►

(** * ActivityNet captions: dataset sampling and training orchestration

  A shallow embedding of the three Python sources

    - [dataset/activitynet_train.py]     (module [Train])
    - [dataset/activitynet_captions.py]  (module [Captions])
    - [train/train.py]                   (module [TrainScript])

  together with the fragment of the Python runtime they rely on
  (module [Py]): exceptions, numbers, [range], list indexing, string
  formatting and [os.path].  Decoded JSON documents are the inputs of
  the model; tensors are represented by their shapes and provenance. *)

From Stdlib Require Import Floats ZArith DecimalString Ascii String List Sorted Lia.
From Stdlib Require DecimalN.
From stdpp Require Import gmap strings list.

Open Scope Z_scope.

(* ===================================================================== *)
(** * The Python fragment                                                 *)
(* ===================================================================== *)

Module Py.

(** Exceptions raised by the modelled code. *)
Inductive exn : Type :=
| IndexError
| KeyError (key : string)
| TypeError
| ValueError
| OverflowError
| RuntimeError
| AttributeError (attr : string)
| NameError (name : string)
| FileNotFoundError (path : string)
| AssertionError (msg : string).

(** A computation either returns or raises. *)
Inductive res (A : Type) : Type :=
| Ok (a : A)
| Raise (e : exn).
Arguments Ok {A} a.
Arguments Raise {A} e.

Definition bind {A B} (c : res A) (k : A -> res B) : res B :=
  match c with
  | Ok a => k a
  | Raise e => Raise e
  end.

Definition is_ok {A} (c : res A) : bool :=
  match c with Ok _ => true | Raise _ => false end.

(** [for x in l: acc = f(acc, x)] where the body may raise. *)
Fixpoint foldM {A B} (f : A -> B -> res A) (l : list B) (a : A) : res A :=
  match l with
  | [] => Ok a
  | x :: l' => bind (f a x) (foldM f l')
  end.

(** [[f(x) for x in l]] where [f] may raise. *)
Fixpoint mapM {A B} (f : A -> res B) (l : list A) : res (list B) :=
  match l with
  | [] => Ok []
  | x :: l' =>
      bind (f x) (fun y => bind (mapM f l') (fun ys => Ok (y :: ys)))
  end.

(** ** Numbers: Python [int] and [float] (IEEE 754 binary64). *)
Inductive number : Type :=
| PyInt (z : Z)
| PyFloat (f : float).

(** [float(z)]: round to nearest even; too large an int overflows. *)
Definition float_of_int (z : Z) : res float :=
  match binary_normalize 53 1024 z 0 false with
  | S754_infinity _ => Raise OverflowError
  | sf => Ok (SF2Prim sf)
  end.

(** [a * b] on numbers. *)
Definition mul (a b : number) : res number :=
  match a, b with
  | PyInt x, PyInt y => Ok (PyInt (x * y))
  | PyInt x, PyFloat g =>
      bind (float_of_int x) (fun f => Ok (PyFloat (f * g)%float))
  | PyFloat f, PyInt y =>
      bind (float_of_int y) (fun g => Ok (PyFloat (f * g)%float))
  | PyFloat f, PyFloat g => Ok (PyFloat (f * g)%float)
  end.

◄

▸ **WHAT THIS TASK INVOLVES**: The word "PyFloat" may occur in lines of the records. Report how many such lines there are, giving only the number.

▸ **EXERCISE RESULT**: 6